Nadine Adler kann den Beginn ihrer Krankheit genau datieren. Am 17. März 2020 fing es an, dem Tag, an dem ihre Schule wegen des Coronavirus schloss. Nadine, eine zielstrebige 17-Jährige mit mittelblonden Haaren und wachen, hellen Augen, fühlte sich an diesem Tag kerngesund. Die Krankheit begann unbemerkt in ihrem Kopf. Mit dem Vorsatz: "Ich will abnehmen."

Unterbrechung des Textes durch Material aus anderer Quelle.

(** The end of [get_port_live], once the live versions are known. *)
Lemma get_port_live_tail_frame spec
    (mm : ExpectedL (option PortVersionsGitTreesStructOfArrays)) s r s' :
  match mm with
  | Error e => mret (Error e)
  | Value (Some live_versions) =>
      match try_get_git_tree live_versions (version spec) with
      | Some git_tree => load_git_tree git_tree
      | None => mret (Value None)
      end
  | Value None => mret (Value None)
  end s = Done (r, s') ->
  not_refreshed s s'.
Proof.
  destruct mm as [[live_versions|]|e].
  - destruct (try_get_git_tree live_versions (version spec)) as [tree|].
    + intros Hrun. now apply load_git_tree_frame in Hrun as [_ Hq].
    + intros [= <- <-]. apply not_refreshed_refl.
  - intros [= <- <-]. apply not_refreshed_refl.
  - intros [= <- <-]. apply not_refreshed_refl.
Qed.

(** The first computation of the live versions tree refreshes the stale
    lock entry. *)
Lemma get_port_live_first spec lock_entry d s result s' :
  m_lock_entry (this s) = Some (Value lock_entry) ->
  entry_data (installed_lockfile (m_paths s)) lock_entry = Some d ->
  stale d = true ->
  m_versions_tree (this s) = None ->
  get_port_live spec s = Done (result, s') ->
  refresh_forced (data_repo lock_entry) (reference d) s s'.
Proof.
  intros Hentry Hd Hstale Hfresh. unfold get_port_live, mbind, M_mbind. intros Hrun.
  apply M_bind_Done in Hrun as (mm & sa & Hlive & Htail).
  unfold get_live_versions, mbind, M_mbind in Hlive.
  apply M_bind_Done in Hlive as (maybe_vdb & sb & Htree & Hlookup).
  unfold get_live_versions_tree_path in Htree.
  apply CacheSingle_get_lazy_Done in Htree as [[Hcached _] | (_ & sc & Hload & ->)];
    [congruence |].
  unfold mbind, M_mbind in Hload.
  rewrite (M_bind_run _ _ _ _ _ (get_lock_entry_cached s _ Hentry)) in Hload.
  apply M_bind_Done in Hload as (up_to_date & sd & Hensure & Hload).
  destruct (ensure_up_to_date_stale _ _ _ _ _ Hd Hstale Hensure) as [_ Hforced].
  assert (refresh_forced (data_repo lock_entry) (reference d) s sc) as Hsc.
  { destruct up_to_date as [[]|e].
    - apply get_versions_tree_from_entry_frame in Hload as [_ Hq].
      eapply refresh_forced_then; [exact Hforced | exact Hq].
    - injection Hload as <- <-. exact Hforced. }
  apply live_versions_lookup_paths in Hlookup.
  apply get_port_live_tail_frame in Htail.
  eapply refresh_forced_then; [| exact Htail].
  eapply refresh_forced_same_paths; [exact Hsc |].
  rewrite Hlookup. reflexivity.
Qed.

(** Once the live versions tree was computed, well or not, the result is
    reused and nothing is refreshed. *)
Lemma get_port_live_memoized spec v s result s' :
  m_versions_tree (this s) = Some v ->
  get_port_live spec s = Done (result, s') ->
  not_refreshed s s'.
Proof.
  intros Hcached. unfold get_port_live, mbind, M_mbind. intros Hrun.
  apply M_bind_Done in Hrun as (mm & sa & Hlive & Htail).
  unfold get_live_versions, mbind, M_mbind in Hlive.
  unfold get_live_versions_tree_path in Hlive.
  rewrite (M_bind_run _ _ _ _ _
             (CacheSingle_get_lazy_cached _ _ _ s v Hcached)) in Hlive.
  apply live_versions_lookup_paths in Hlive.
  apply get_port_live_tail_frame in Htail.
  destruct Htail as [Hlock Htrace]. split; rewrite <- Hlive; assumption.
Qed.

Lemma get_port_live_memoized_error spec e s :
  m_versions_tree (this s) = Some (Error e) ->
  m_live_versions (this s) !! port_name spec = None ->
  get_port_live spec s =
    Done (Error e,
          set_m_live_versions (<[port_name spec := Error e]> (m_live_versions (this s))) s).
Proof.
  intros Hcached Hmiss. unfold get_port_live, mbind, M_mbind.
  unfold get_live_versions, mbind, M_mbind. unfold get_live_versions_tree_path.
  unfold M_bind at 1.
  rewrite (M_bind_run _ _ _ _ _
             (CacheSingle_get_lazy_cached _ _ _ s (Error e) Hcached)).
  unfold Cache_get_lazy. M_step. cbn [cache_get]. rewrite Hmiss. reflexivity.
Qed.

End git_registry_steps.

(** ** The live lookup *)

Section git_registry_more_facts.
Import Lock GitRegistry.
Context `{Externals}.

Ein Jahr später, im Frühjahr 2021. Vor ein paar Wochen hat Nadine die Station für Essstörungen der Kinder- und Jugendpsychiatrie des Vivantes-Klinikums Berlin-Friedrichshain verlassen. Ein halbes Jahr hat sie dort gelebt. Jetzt fährt sie jeden Morgen in eine Tagesklinik im Südosten Berlins, wo sie weiter daran arbeiten soll, ein normales Verhältnis zum Essen und zu ihrem Körper zu erlernen. Hinter Nadine liegt ein Jahr, das sie für immer mit einer Diagnose verbinden wird: Anorexia nervosa, Magersucht. "Wer weiß", sagt Nadine, "wäre Corona nicht gewesen, vielleicht wäre ich gar nicht krank geworden."